Since being reunited in the fall 2013, brothers James and Rostam Turner dreamed of the day they’d be on the podium together at the Canadian Interuniversity Sport national track and field championships.
The Kelowna siblings and teammates with the University of Toronto Blues realized that ambition last weekend at York University, finishing 1-2 in the men’s heptathlon.
In his last CIS meet, James, 22, led the seven-event competition from start to finish, winning the gold medal with 5,374 points.
Rostam, 20, who scored five PBs during nationals, claimed the silver medal with 5,134 points.
“When I originally moved to Toronto (in 2013), it was definitely a goal of ours,” Rostam said of going 1-2 at nationals. “We would talk about it in training, how cool it would be, as brothers, to do this by the end of James’ university career. It’s just a great feeling.”
It was a triumphant farewell to university athletics for the elder Turner who capped off his fourth and final season with the Blues, while Rostam has just finished up his third year with the U of T program.
James, a former Canadian senior and two-time junior decathlon champ, was in control throughout nationals, winning five events—the 60 metres, 60 hurdles, long jump, shot put and high jump.
Rostam placed second in four events, including recording a PB in the pole vault on Friday to secure the national silver.
The thrill of sharing the podium with his brother wasn’t lost on James, either.
“Going 1-2 with my brother in my last year of CIS is awesome,” James Turner said. “It’s a pretty special thing, I’m humbled by it and my time competing for U of T.
“I’ve had a lot of ups and downs so it’s nice to end things off on such a high.”
The two KSS grads and former Owls’ male athletes of the year, the Turners have spent much of the last three years training together, often six days a week.
The younger Turner believes both brothers have reaped the benefits.
“We get along well and we really push each other to better,” said Rostam. “All that time training together, I think it’s been good for both us.”
With James’ university career at an end, he’ll now focus his efforts on qualifying in decathlon for this summer’s Olympic Games in Rio. Next up is the Mt. SAC relays April 8 in California.
Turner’s PB is currently 7,773 points, 323 points shy of the Olympic standard of 8,100.

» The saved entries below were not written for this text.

(** What a handler call and the render after it do to the object URLs.
    [handleFileUpload] creates a URL and stores it; [handleReset] revokes
    the stored one and stores none; after either, the value of [videoUrl]
    has changed, so the cleanup of the effect on [videoUrl] revokes the URL
    of the render before.  The URL of a download is created and revoked
    inside its handler and never stored. *)
Definition urlStep (a : Action) (s : UrlStore) : UrlStore :=
  match a with
  | Upload file =>
      if validVideo file then
        let url := minted s in
        mkUrlStore (S (minted s)) (revoke (current s) (url :: live s)) (Some url)
      else s
  | Reset =>
      match current s with
      | Some u =>
          mkUrlStore (minted s) (revoke (Some u) (revoke (Some u) (live s))) None
      | None => s
      end
  | _ => s
  end.

Definition urlsAfter (actions : list Action) : UrlStore :=
  fold_left (fun s a => urlStep a s) actions noUrls.

(** A platform that knows one document, which is its own pretty form, and
    worlds in which the upload goes wrong. *)
Module Canon.

Definition text : string := "{dog}".

Definition parse (s : string) : Thrown + unit :=
  if String.eqb s text then inr tt else inl (ErrorObj "Unexpected token").

Definition stringify (v : unit) (space : nat) : string := text.

Definition cast (v : unit) : Thrown + VideoAnalysis := inr Sample.analysis.

(** The remote answers with no text at all. *)
Definition emptyAnswer : World :=
  mkWorld (Some "key") (fun _ => inr "data:video/mp4;base64,AAAA")
    (fun _ => inr "").
(** Code that only observes what [R] sees of the world: it leaves that part
    as it is, extends the log, and neither its outcome nor the calls it makes
    depend on anything else. *)
Definition observer (R : relation world) {A} (m : Py A) : Prop :=
  ∀ w, R w (m w).2 ∧
       (∃ l, syscalls (m w).2 = syscalls w ++ l ∧
             ∀ w', R w w' →
                   (m w').1 = (m w).1 ∧ syscalls (m w').2 = syscalls w' ++ l).

(** The metadata reads of the loop over [names]: two per entry, one by
    [os.path.getctime] and one by [os.path.isfile]. *)
Definition stat_calls (directory : string) (names : list string) : list syscall :=
  names ≫= λ f, [SysStat (directory +:+ f); SysStat (directory +:+ f)].

(** The entry that the loop appends for the name [f], if any. *)
Definition entry_of (w : world) (directory f : string) : option FileEntry :=
  match fs w !! (directory +:+ f) with
  | Some i =>
      match format_timestamp (int_of_float (st_ctime i)) with
      | Return t =>
          if S_ISREG (st_mode i)
          then Some {| name := f; type := (splitext f).2; time := t |}
          else None
      | Raise _ => None
      end
  | None => None
  end.

(** A world whose only directory, [/empty/], holds nothing. *)
Definition empty_directory_world (env : gmap string string) : world :=
  {| environ := env; fs := {["/empty/" := directory_of 1700000000 []]};
     syscalls := [] |}.

(** The sample world with the entries of [./] enumerated in another
    order. *)
Definition reordered_world (env : gmap string string) : world :=
  {| environ := env;
     fs := <["./" := directory_of 1700000000 ["README"; "sub"; "report.tar.gz"]]>
             sample_fs;
     syscalls := [] |}.
Definition set_threads_attached_ (v : bool) (x : Debugger) : Debugger :=
  {| watchpoint_sync_ := watchpoint_sync_ x; breakpoint_sync_ := breakpoint_sync_ x;
     removing_mask_ := removing_mask_ x; pid_ := pid_ x; attached_threads_ := attached_threads_
     x; debug_loop_running_ := debug_loop_running_ x; user_suspend_pending_ :=
     user_suspend_pending_ x; debug_command_queue_ := debug_command_queue_ x; threads_attached_
     := v; watchpoint_used := watchpoint_used x; watchpoint_addresses := watchpoint_addresses x;
     watchpoint_sizes := watchpoint_sizes x; watchpoint_types := watchpoint_types x;
     breakpoint_used := breakpoint_used x; breakpoint_addresses := breakpoint_addresses x;
     breakpoint_hit_counts := breakpoint_hit_counts x; breakpoint_target_counts :=
     breakpoint_target_counts x; breakpoint_types := breakpoint_types x;
     software_breakpoint_used := software_breakpoint_used x; software_breakpoint_addresses :=
     software_breakpoint_addresses x; software_breakpoint_original_bytes :=
     software_breakpoint_original_bytes x; thread_states_ := thread_states_ x; debug_state_ :=
     debug_state_ x; current_thread := current_thread x; signal_config_ := signal_config_ x |}.

Definition set_watchpoint_used (v : list bool) (x : Debugger) : Debugger :=
  {| watchpoint_sync_ := watchpoint_sync_ x; breakpoint_sync_ := breakpoint_sync_ x;
     removing_mask_ := removing_mask_ x; pid_ := pid_ x; attached_threads_ := attached_threads_
     x; debug_loop_running_ := debug_loop_running_ x; user_suspend_pending_ :=
     user_suspend_pending_ x; debug_command_queue_ := debug_command_queue_ x; threads_attached_
     := threads_attached_ x; watchpoint_used := v; watchpoint_addresses := watchpoint_addresses
     x; watchpoint_sizes := watchpoint_sizes x; watchpoint_types := watchpoint_types x;
     breakpoint_used := breakpoint_used x; breakpoint_addresses := breakpoint_addresses x;
     breakpoint_hit_counts := breakpoint_hit_counts x; breakpoint_target_counts :=
     breakpoint_target_counts x; breakpoint_types := breakpoint_types x;
     software_breakpoint_used := software_breakpoint_used x; software_breakpoint_addresses :=
     software_breakpoint_addresses x; software_breakpoint_original_bytes :=
     software_breakpoint_original_bytes x; thread_states_ := thread_states_ x; debug_state_ :=
     debug_state_ x; current_thread := current_thread x; signal_config_ := signal_config_ x |}.

Definition set_watchpoint_addresses (v : list Z) (x : Debugger) : Debugger :=
  {| watchpoint_sync_ := watchpoint_sync_ x; breakpoint_sync_ := breakpoint_sync_ x;
     removing_mask_ := removing_mask_ x; pid_ := pid_ x; attached_threads_ := attached_threads_
     x; debug_loop_running_ := debug_loop_running_ x; user_suspend_pending_ :=
     user_suspend_pending_ x; debug_command_queue_ := debug_command_queue_ x; threads_attached_
     := threads_attached_ x; watchpoint_used := watchpoint_used x; watchpoint_addresses := v;
     watchpoint_sizes := watchpoint_sizes x; watchpoint_types := watchpoint_types x;
     breakpoint_used := breakpoint_used x; breakpoint_addresses := breakpoint_addresses x;
     breakpoint_hit_counts := breakpoint_hit_counts x; breakpoint_target_counts :=
     breakpoint_target_counts x; breakpoint_types := breakpoint_types x;
     software_breakpoint_used := software_breakpoint_used x; software_breakpoint_addresses :=
     software_breakpoint_addresses x; software_breakpoint_original_bytes :=
     software_breakpoint_original_bytes x; thread_states_ := thread_states_ x; debug_state_ :=
     debug_state_ x; current_thread := current_thread x; signal_config_ := signal_config_ x |}.
(** * DJI frame geotagging: a shallow embedding of [frame_geotag_dji.py]

    The script geotags frames extracted from a DJI video with the GPS
    samples of the matching .SRT subtitle track.  This development embeds
    the Python functions of the script as Rocq functions and proves the
    properties of the specification about them.

    Layout:
    - [Py]: the part of the Python runtime the script relies on
      (exceptions, binary64 floats, [int()], [round()], [float()],
      [re.search] for the four patterns of the script);
    - the functions of the script, under their source names, the
      [piexif] and [pysrt] functions being parameters;
    - a folder for the examples;
    - the file names and the first part of the run, which lists the
      folder, [os.listdir] being a parameter;
    - facts about the runtime, then the theorems on the coordinate
      encoder, the telemetry parser, the temporal aligner, the metadata
      writer and the run;
    - the theorems on the file names, the folder, the files written and
      the values at the edges. *)

From Stdlib Require Import ZArith QArith Qround Qabs Qpower Lia Lqa.
From Stdlib Require Import List String Ascii Bool Sorted Permutation.
From Stdlib Require OrderedTypeEx.
From Stdlib Require Qcanon.
From Stdlib Require Import SpecFloat.
Import ListNotations.

Local Open Scope Z_scope.

(* ===================================================================== *)
(** * The Python runtime                                                   *)
(* ===================================================================== *)

Module Py.

(** ** Exceptions *)

Inductive exn : Type :=
| ValueError
| OverflowError
| ZeroDivisionError
| AttributeError
| IndexError
| OtherError (name : string).

Inductive result (A : Type) : Type :=
| Ok (a : A)
| Raise (e : exn).
Arguments Ok {A} a.
Arguments Raise {A} e.

Definition bind {A B : Type} (r : result A) (k : A -> result B) : result B :=
  match r with
  | Ok a => k a
  | Raise e => Raise e
  end.

Notation "x <- r ;; k" := (bind r (fun x => k))
  (at level 61, r at next level, right associativity).
Notation "' p <- r ;; k" := (bind r (fun p => k))
  (at level 61, p pattern, r at next level, right associativity).

(** ** Floats

    A Python [float] is an IEEE 754 binary64 number.  A finite float is
    modelled by the rational it denotes; every arithmetic operation
    returns the exact result rounded to the nearest binary64 number, ties
    to even, which is how IEEE 754 defines it.  The sign of a zero is not
    tracked: the script never divides by a zero without raising and never
    inspects the sign of a zero. *)

Inductive float : Type :=
| Fin (q : Q)
| Inf (neg : bool)
| NaN.

Definition pow2 (e : Z) : Q := (2 # 1) ^ e.

(** [ilog2 q] is the integer part of the base-2 logarithm of [|q|]. *)
Definition ilog2 (q : Q) : Z :=
  let k := Z.log2 (Z.abs (Qnum q)) - Z.log2 (Zpos (Qden q)) in
  if Qle_bool (pow2 k) (Qabs q) then k else k - 1.

(** Nearest integer, ties to even. *)
Definition rne (q : Q) : Z :=
  let f := Qfloor q in
  match (q - inject_Z f ?= 1 # 2)%Q with
  | Lt => f
  | Gt => f + 1
  | Eq => if Z.even f then f else f + 1
  end.

(** Exponent of the last place of the binary64 format at [q]: 53 bits of
    precision, smallest exponent -1074. *)
Definition b64_exp (q : Q) : Z := Z.max (ilog2 q - 52) (-1074).

(** Rounding of an exact result to binary64. *)
Definition b64_round (q : Q) : float :=
  if Qeq_bool q 0 then Fin 0
  else
    let e := b64_exp q in
    let v := (inject_Z (rne (q / pow2 e)) * pow2 e)%Q in
    if Qle_bool (pow2 1024) (Qabs v) then Inf (negb (Qle_bool 0 q))
    else Fin (Qred v).

(** The rationals that are binary64 numbers. *)
Definition is_b64 (q : Q) : Prop :=
  exists m e : Z,
    Z.abs m < 2 ^ 53 /\ -1074 <= e /\
    (q == inject_Z m * pow2 e)%Q /\ (Qabs q < pow2 1024)%Q.

Definition valid_float (x : float) : Prop :=
  match x with
  | Fin q => is_b64 q
  | _ => True
  end.

(** [float(n)] for an [int]: rounds, and raises when out of range. *)
Definition float_of_int (n : Z) : result float :=
  match b64_round (inject_Z n) with
  | Inf _ => Raise OverflowError
  | x => Ok x
  end.

(** [abs(x)] *)
Definition fabs (x : float) : float :=
  match x with
  | Fin q => Fin (Qabs q)
  | Inf _ => Inf false
  | NaN => NaN
  end.

(** [x * y] on floats: never raises. *)
Definition fmul (x y : float) : float :=
  match x, y with
  | NaN, _ | _, NaN => NaN
  | Fin a, Fin b => b64_round (a * b)
  | Inf s, Inf t => Inf (xorb s t)
  | Inf s, Fin b | Fin b, Inf s =>
      if Qeq_bool b 0 then NaN else Inf (xorb s (negb (Qle_bool 0 b)))
  end.

(** [x - y] on floats: never raises. *)
Definition fsub (x y : float) : float :=
  match x, y with
  | NaN, _ | _, NaN => NaN
  | Fin a, Fin b => b64_round (a - b)
  | Inf s, Inf t => if Bool.eqb s t then NaN else Inf s
  | Inf s, Fin _ => Inf s
  | Fin _, Inf t => Inf (negb t)
  end.

(** [x / y] on floats: raises on a zero divisor. *)
Definition fdiv (x y : float) : result float :=
  match x, y with
  | _, Fin b =>
      if Qeq_bool b 0 then Raise ZeroDivisionError
      else match x with
           | Fin a => Ok (b64_round (a / b))
           | Inf s => Ok (Inf (xorb s (negb (Qle_bool 0 b))))
           | NaN => Ok NaN
           end
  | NaN, _ | _, NaN => Ok NaN
  | Inf _, Inf _ => Ok NaN
  | Fin _, Inf _ => Ok (Fin 0)
  end.

(** Mixed arithmetic converts the [int] operand with [float_of_int]. *)
Definition fmul_int (x : float) (n : Z) : result float :=
  y <- float_of_int n ;; Ok (fmul x y).

Definition fsub_int (x : float) (n : Z) : result float :=
  y <- float_of_int n ;; Ok (fsub x y).
(** C3: interpreting an abstraction interprets its body under one more
    frame that binds the parameter to itself and rebuilds the
    abstraction around the result.  The descent does reduce the body: a
    redex under the binder is gone from the result.  The new frame does
    answer for the parameter: a variable that the environment binds to
    [v] is replaced by [v] outside the binder and left alone under it.
    So Abs(p, Abs(p, Var p)) comes back unchanged from any environment,
    and Abs(x, Abs(x, Var x)) from the empty one. *)
Theorem C3_abs_self_binding_frame :
  (forall p body env,
      interpret (ABS p body) env
      = interpret body (env ++ [{[ p := VAR p ]}])
          ≫= fun body' => Ok (ABS p body'))
  /\ (forall p q env,
         interpret (ABS p (APP (ABS q (VAR q)) (VAR p))) env
         = Ok (ABS p (VAR p)))
  /\ (forall p v env,
         interpret (VAR p) (env ++ [{[ p := v ]}]) = Ok v
         /\ interpret (ABS p (VAR p)) (env ++ [{[ p := v ]}])
            = Ok (ABS p (VAR p)))
  /\ (forall p env,
         interpret (ABS p (ABS p (VAR p))) env = Ok (ABS p (ABS p (VAR p))))
  /\ interpret (ABS (py "x") (ABS (py "x") (VAR (py "x")))) []
     = Ok (ABS (py "x") (ABS (py "x") (VAR (py "x")))).
Proof.
  split; [reflexivity|]. split; [|split; [|split; [|reflexivity]]].
  - intros p q env. simpl. rewrite find_push, decide_True by done. simpl.
    by rewrite find_push, decide_True.
  - intros p v env. simpl. by rewrite !find_push, !decide_True.
  - intros p env. simpl. by rewrite find_push, decide_True.
Qed.

(** Read from text with the glyph of the program, the shadowing example
    is printed back as it was typed. *)
Remark shadowing_pipeline :
  parse (scan (py "(𝛌x.(𝛌x.x))"))
  = Done (ABS (py "x") (ABS (py "x") (VAR (py "x"))))
  /\ run (py "(𝛌x.(𝛌x.x))") = Done (py "(𝛌x.(𝛌x.x))").
Proof. split; reflexivity. Qed.

(** C4: a variable that no frame of the environment binds is returned
    unchanged, without an exception; the pipeline maps x to x. *)
Theorem C4_free_variable_unchanged (x : str) (env : list frame)
    (Hfree : unbound x env) :
  interpret (VAR x) env = Ok (VAR x)
  /\ run (py "x") = Done (py "x").
Proof.
  split; [|reflexivity]. simpl. by rewrite find_None.
Qed.

Lemma C4_free_variable_witness :
  unbound (py "x") [{[ py "y" := VAR (py "z") ]}]
  /\ interpret (VAR (py "x")) [{[ py "y" := VAR (py "z") ]}]
     = Ok (VAR (py "x"))
  /\ run (py "x") = Done (py "x").
Proof.
  assert (Hfree : unbound (py "x") [{[ py "y" := VAR (py "z") ]}]).
  { intros d ->%list_elem_of_singleton. reflexivity. }
  split; [exact Hfree|].
  exact (C4_free_variable_unchanged _ _ Hfree).
Defined.

(** C5, as the specification writes it, with U+03BB: scanning that
    character gives an Identifier token carrying it, not a Lambda
    token. *)
Lemma C5_greek_glyph_counterexample :
  scan (py "λ") = [(ID, py "λ")] /\ ~ scanned_as_lambda GREEK_LAMDA.
Proof.
  split; [reflexivity|]. intros H. specialize (H [] []). discriminate H.
Qed.

(** C5, amended: for every input text, each occurrence of the
    character U+1D6CC and each occurrence of the backslash is mapped to a
    Lambda token with the empty payload. *)
Theorem C5_lambda_tokens :
  scanned_as_lambda BOLD_LAMDA /\ scanned_as_lambda BACKSLASH.
Proof.
  split; intros before after; by rewrite scan_app, scan_cons.
Qed.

“I think he’s got a good shot at it,” Rostam said of his older brother’s chances of getting to Rio. “All of his individual personal bests would be enough, so I think he’s definitely capable of getting there.”
While James aims for Rio, Rostam will work towards this summer’s national combined events championships in Ottawa, as well as trying to earn a berth on Canada’s U23 team for the North American-Central American championships (NACAC).